**Problem:** Return the lines of the data below exactly. Start at the first and end with the line containing "(k n : nat)".
● ● ●
(* ===== verification/VaultEnvelope.v ===== *)
(** * The envelope ([vault/envelope.go])

    AES-GCM as a parameter, the binding of a credential's identity into the
    additional data, key wrappers as the [KeyWrapper] interface promises them,
    and the in-process wrapper that keeps the promise. *)

From S2P Require Import Prelude GoStd.

(** ** AES-256-GCM *)

(** [crypto/cipher]'s AEAD on a key, a nonce and additional data; [None] is a
    failed authentication. *)
Class Aead := {
  gcm_Seal : string → string → string → string → string;
  gcm_Open : string → string → string → string → option string;
}.

(** GCM is deterministic in its nonce: a ciphertext opens to a plaintext exactly
    when it is the sealing of it. *)
Class AeadOk `{Aead} : Prop :=
  gcm_Open_Seal : ∀ key nonce ct aad pt,
    gcm_Open key nonce ct aad = Some pt ↔ ct = gcm_Seal key nonce pt aad.

Definition recordVersion : N := 1.
Definition dekSize : nat := 32.
Definition nonceSize : nat := 12.

Definition errOpen : error := New "cipher: message authentication failed".

(** [aes.NewCipher]: AES has three key sizes. *)
Definition aes_NewCipher (key : string) : option error :=
  if (len key =? 16) || (len key =? 24) || (len key =? 32) then None
  else Some (New ("crypto/aes: invalid key size " +:+ strconv_Itoa (Z.of_nat (len key)))).

(** [io.ReadFull(rand.Reader, b)] for a buffer of [k] bytes, at a read of the
    generator: the next read, and the bytes. *)
Definition readFull `{Entropy} (k n : nat) : nat * result string :=
  (S n, match rand_read n k with
        | Some b => Ok b
        | None => Err (New "rand: read failed")
        end).

(** ** Binding the identity *)

(** [binary.AppendUvarint]: seven bits a byte, low ones first, the high bit set
    on all but the last. Ten bytes hold any 64-bit value. *)
Fixpoint uvarint_loop (fuel : nat) (x : N) : string :=
  match fuel with
  | 0 => EmptyString
  | S fuel =>
      if (x <? 128)%N then String (chr x) EmptyString
      else String (chr (128 + x mod 128)) (uvarint_loop fuel (x / 128))
  end.
Definition AppendUvarint (b : string) (x : N) : string := b +:+ uvarint_loop 10 x.

(** [bindingAAD]. *)
Definition bindingAAD (version : N) (subject provider : string) : string :=
  let b := String (chr version) EmptyString in
  let b := AppendUvarint b (N.of_nat (len subject)) in
  let b := b +:+ subject in
  let b := AppendUvarint b (N.of_nat (len provider)) in
  b +:+ provider.

(** ** Key wrappers *)

(** [KeyWrapper], with the optional [KeyFingerprint]. [Wrap] may draw from the
    generator: it is given the number of the next read and returns the one after
    it. *)
Record KeyWrapper := mkWrapper {
  kw_KeyID : string;
  kw_Wrap : nat → string → string → nat * result string;
  kw_Unwrap : string → string → result string;
  kw_Fingerprint : option string;
}.

(** What the vault counts on: a key unwraps what it wrapped, for the identity it
    was wrapped for. *)
Class KeyWrapperOk (k : KeyWrapper) : Prop :=
  unwrap_wrap : ∀ n n' dek aad b,
    kw_Wrap k n dek aad = (n', Ok b) → kw_Unwrap k b aad = Ok dek.

Section local.
Context `{Platform} `{Entropy} `{Aead}.

(** [keyFingerprint]. *)
Definition keyFingerprint (kek : string) : string :=
  sha256 ("r0semi/vault/kek-fingerprint" +:+ String "000" kek).

(** [LocalKeyWrapper]: the AEAD is the key it was built from. *)
Record LocalKeyWrapper := mkLocal {
  lk_id : string;
  lk_kek : string;
  lk_fingerprint : string;
}.

(** [NewLocalKeyWrapper]. *)
Definition NewLocalKeyWrapper (id kek : string) : result LocalKeyWrapper :=
  if bool_decide (id = EmptyString) then Err (New "vault: KeyWrapper id is required") else
  if negb (len kek =? dekSize)
  then Err (New ("vault: KEK must be " +:+ strconv_Itoa (Z.of_nat dekSize) +:+ " bytes, got " +:+
                 strconv_Itoa (Z.of_nat (len kek)))) else
  match aes_NewCipher kek with
  | Some err => Err (Wrap ("vault: KEK: " +:+ Error err) err)
  | None => Ok (mkLocal id kek (keyFingerprint kek))
  end.

(** [LocalKeyWrapper.seal] and [LocalKeyWrapper.open]. *)
Definition local_seal (w : LocalKeyWrapper) (n : nat) (plaintext aad : string)
    : nat * result (string * string) :=
  let '(n', nonce) := readFull nonceSize n in
  (n', match nonce with
       | Err err => Err err
       | Ok nonce => Ok (nonce, gcm_Seal (lk_kek w) nonce plaintext aad)
       end).
Definition local_open (w : LocalKeyWrapper) (nonce ct aad : string) : result string :=
  match gcm_Open (lk_kek w) nonce ct aad with
  | Some pt => Ok pt
  | None => Err (Wrap ("vault: open wrapped DEK: " +:+ Error errOpen) errOpen)
  end.

(** [LocalKeyWrapper.Wrap] and [LocalKeyWrapper.Unwrap]. *)
Definition local_Wrap (w : LocalKeyWrapper) (n : nat) (dek aad : string) : nat * result string :=
  let '(n', r) := local_seal w n dek aad in
  (n', match r with Err err => Err err | Ok (nonce, ct) => Ok (nonce +:+ ct) end).
Definition local_Unwrap (w : LocalKeyWrapper) (wrapped aad : string) : result string :=
  if len wrapped <? nonceSize then Err (New "vault: wrapped DEK is too short")
  else local_open w (String.substring 0 nonceSize wrapped)
         (String.substring nonceSize (len wrapped - nonceSize) wrapped) aad.

(** As a [KeyWrapper]. *)
Definition local_wrapper (w : LocalKeyWrapper) : KeyWrapper :=
  mkWrapper (lk_id w) (local_Wrap w) (local_Unwrap w) (Some (lk_fingerprint w)).

(** ** The payload *)

(** [sealSecret]. *)
Definition sealSecret (dek : string) (n : nat) (plaintext aad : string)
    : nat * result (string * string) :=
  match aes_NewCipher dek with
  | Some err => (n, Err (Wrap ("vault: DEK: " +:+ Error err) err))
  | None =>
      let '(n', nonce) := readFull nonceSize n in
      (n', match nonce with
           | Err err => Err err
           | Ok nonce => Ok (nonce, gcm_Seal dek nonce plaintext aad)
           end)
  end.

(** [openSecret]. *)
Definition openSecret (dek nonce ct aad : string) : result string :=
  match aes_NewCipher dek with
  | Some err => Err (Wrap ("vault: DEK: " +:+ Error err) err)
  | None =>
      match gcm_Open dek nonce ct aad with
      | Some pt => Ok pt
      | None => Err (Wrap ("vault: decrypt credential: " +:+ Error errOpen) errOpen)
      end
  end.
End local.

(** ** Lemmas *)

Lemma substring_app_l a b : String.substring 0 (len a) (a +:+ b) = a.
Proof. induction a as [|c a IH]; simpl; [by destruct b|by rewrite IH]. Qed.
Lemma substring_all b : String.substring 0 (len b) b = b.
Proof. rewrite <-(str_app_nil_r b) at 2. apply substring_app_l. Qed.
Lemma substring_app_r a b : String.substring (len a) (len b) (a +:+ b) = b.
Proof. induction a as [|c a IH]; simpl; [apply substring_all|done]. Qed.

Lemma str_app_inj_len a b c d : len a = len c → a +:+ b = c +:+ d → a = c ∧ b = d.
Proof.
  revert c. induction a as [|x a IH]; intros [|y c] Hl; simpl in *; try done.
  intros [= -> Heq]. injection Hl as Hl. destruct (IH c Hl Heq) as [-> ->]. done.
Qed.

(** The prefix code: a value and what follows it are read back. *)
Lemma uvarint_inj fuel x y r s :
  (x < 128 ^ N.of_nat fuel)%N → (y < 128 ^ N.of_nat fuel)%N →
  uvarint_loop fuel x +:+ r = uvarint_loop fuel y +:+ s → x = y ∧ r = s.
Proof.
  revert x y. induction fuel as [|fuel IH]; intros x y Hx Hy.
  { simpl in Hx, Hy. intros Heq. split; [lia|exact Heq]. }
  assert (Hp : (128 ^ N.of_nat (S fuel) = 128 * 128 ^ N.of_nat fuel)%N)
    by (rewrite Nat2N.inj_succ; apply N.pow_succ_r').
  assert (Hdiv : ∀ z, (z < 128 ^ N.of_nat (S fuel) → z / 128 < 128 ^ N.of_nat fuel)%N)
    by (intros z Hz; apply N.Div0.div_lt_upper_bound; lia).
  assert (Hchr : ∀ a b, (a < 256 → b < 256 → chr a = chr b → a = b)%N).
  { intros a b Ha Hb E. rewrite <-(code_chr a), <-(code_chr b) by done. by rewrite E. }
  cbn [uvarint_loop]. destruct (N.ltb_spec x 128), (N.ltb_spec y 128); simpl; intros Heq;
    injection Heq as Hc Hr; apply Hchr in Hc; try lia; [by split|].
  destruct (IH (x / 128)%N (y / 128)%N) as [Hd ->]; auto.
  split; [|done]. rewrite (N.div_mod x 128), (N.div_mod y 128) by done. lia.
Qed.

Section envelope_properties.
Context `{Platform} `{Entropy} `{Aead}.

Lemma readFull_ok `{!EntropyOk} k n : ∃ b, readFull k n = (S n, Ok b) ∧ len b = k.
Proof. destruct (rand_read_ok n k) as (b & E & Hl). exists b. unfold readFull. by rewrite E. Qed.

(** The identity is bound unambiguously: two credentials whose additional
    data agree have the same format version, the same subject and the same
    provider, for every length a Go string can have. *)
Theorem bindingAAD_inj v s p v' s' p' :
  (v < 256)%N → (v' < 256)%N →
  (Z.of_nat (len s) <= max_int64)%Z → (Z.of_nat (len p) <= max_int64)%Z →
  (Z.of_nat (len s') <= max_int64)%Z → (Z.of_nat (len p') <= max_int64)%Z →
  bindingAAD v s p = bindingAAD v' s' p' → v = v' ∧ s = s' ∧ p = p'.
Proof.
  unfold max_int64. intros Hv Hv' Hs Hp Hs' Hp' Heq. unfold bindingAAD, AppendUvarint in Heq.
  rewrite !str_app_assoc in Heq. apply str_app_inj_len in Heq as [Hc Heq]; [|done].
  apply (f_equal (String.get 0)) in Hc. injection Hc as Hc.
  assert (v = v') as ->.
  { rewrite <-(code_chr v), <-(code_chr v') by done. by rewrite Hc. }
  assert (H70 : (128 ^ N.of_nat 10 = 2 ^ 70)%N) by reflexivity.
  apply uvarint_inj in Heq as [Hls Heq]; [|lia..].
  apply str_app_inj_len in Heq as [-> Heq]; [|lia].
  by apply uvarint_inj in Heq as [_ ->]; [|lia..].
Qed.

(** The in-process wrapper keeps the interface's promise. *)
Lemma local_wrapper_ok `{!EntropyOk, !AeadOk} w : KeyWrapperOk (local_wrapper w).
Proof.
  intros n n' dek aad b. simpl. unfold local_Wrap, local_seal, local_Unwrap, local_open.
  destruct (readFull_ok nonceSize n) as (nonce & -> & Hl). intros [= <- <-].
  rewrite len_app. destruct (Nat.ltb_spec (len nonce + len (gcm_Seal (lk_kek w) nonce dek aad)) nonceSize);
    [lia|]. rewrite <-Hl. rewrite substring_app_l.
  replace (len nonce + len (gcm_Seal (lk_kek w) nonce dek aad) - len nonce)
    with (len (gcm_Seal (lk_kek w) nonce dek aad)) by lia.
  rewrite substring_app_r. by rewrite (proj2 (gcm_Open_Seal _ _ _ _ _) eq_refl).
Qed.

(** What a wrapped key opens to pins the blob down: it is the nonce and the
    sealing of the key under that very identity. *)
Lemma local_Unwrap_inv `{!AeadOk} w b aad dek :
  local_Unwrap w b aad = Ok dek →
  String.substring nonceSize (len b - nonceSize) b =
    gcm_Seal (lk_kek w) (String.substring 0 nonceSize b) dek aad.
Proof.
  unfold local_Unwrap, local_open. case_match; [done|]. case_match; [|done].
  intros [= <-]. by apply gcm_Open_Seal.
Qed.

Lemma openSecret_seal `{!AeadOk} dek nonce pt aad :
  aes_NewCipher dek = None → openSecret dek nonce (gcm_Seal dek nonce pt aad) aad = Ok pt.
Proof. intros E. unfold openSecret. by rewrite E, (proj2 (gcm_Open_Seal _ _ _ _ _) eq_refl). Qed.

Lemma sealSecret_opens `{!AeadOk} dek n n' pt aad nonce ct :
  sealSecret dek n pt aad = (n', Ok (nonce, ct)) → openSecret dek nonce ct aad = Ok pt.
Proof.
  unfold sealSecret. destruct (aes_NewCipher dek) eqn:E; [done|].
  destruct (readFull nonceSize n) as [m [nc|e]]; [|done]. intros [= <- <- <-].
  by apply openSecret_seal.
Qed.
End envelope_properties.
● ● ●
**Final answer:**
(* ===== verification/VaultEnvelope.v ===== *)
(** * The envelope ([vault/envelope.go])

    AES-GCM as a parameter, the binding of a credential's identity into the
    additional data, key wrappers as the [KeyWrapper] interface promises them,
    and the in-process wrapper that keeps the promise. *)

From S2P Require Import Prelude GoStd.

(** ** AES-256-GCM *)

(** [crypto/cipher]'s AEAD on a key, a nonce and additional data; [None] is a
    failed authentication. *)
Class Aead := {
  gcm_Seal : string → string → string → string → string;
  gcm_Open : string → string → string → string → option string;
}.

(** GCM is deterministic in its nonce: a ciphertext opens to a plaintext exactly
    when it is the sealing of it. *)
Class AeadOk `{Aead} : Prop :=
  gcm_Open_Seal : ∀ key nonce ct aad pt,
    gcm_Open key nonce ct aad = Some pt ↔ ct = gcm_Seal key nonce pt aad.

Definition recordVersion : N := 1.
Definition dekSize : nat := 32.
Definition nonceSize : nat := 12.

Definition errOpen : error := New "cipher: message authentication failed".

(** [aes.NewCipher]: AES has three key sizes. *)
Definition aes_NewCipher (key : string) : option error :=
  if (len key =? 16) || (len key =? 24) || (len key =? 32) then None
  else Some (New ("crypto/aes: invalid key size " +:+ strconv_Itoa (Z.of_nat (len key)))).

(** [io.ReadFull(rand.Reader, b)] for a buffer of [k] bytes, at a read of the
    generator: the next read, and the bytes. *)
Definition readFull `{Entropy} (k n : nat) : nat * result string :=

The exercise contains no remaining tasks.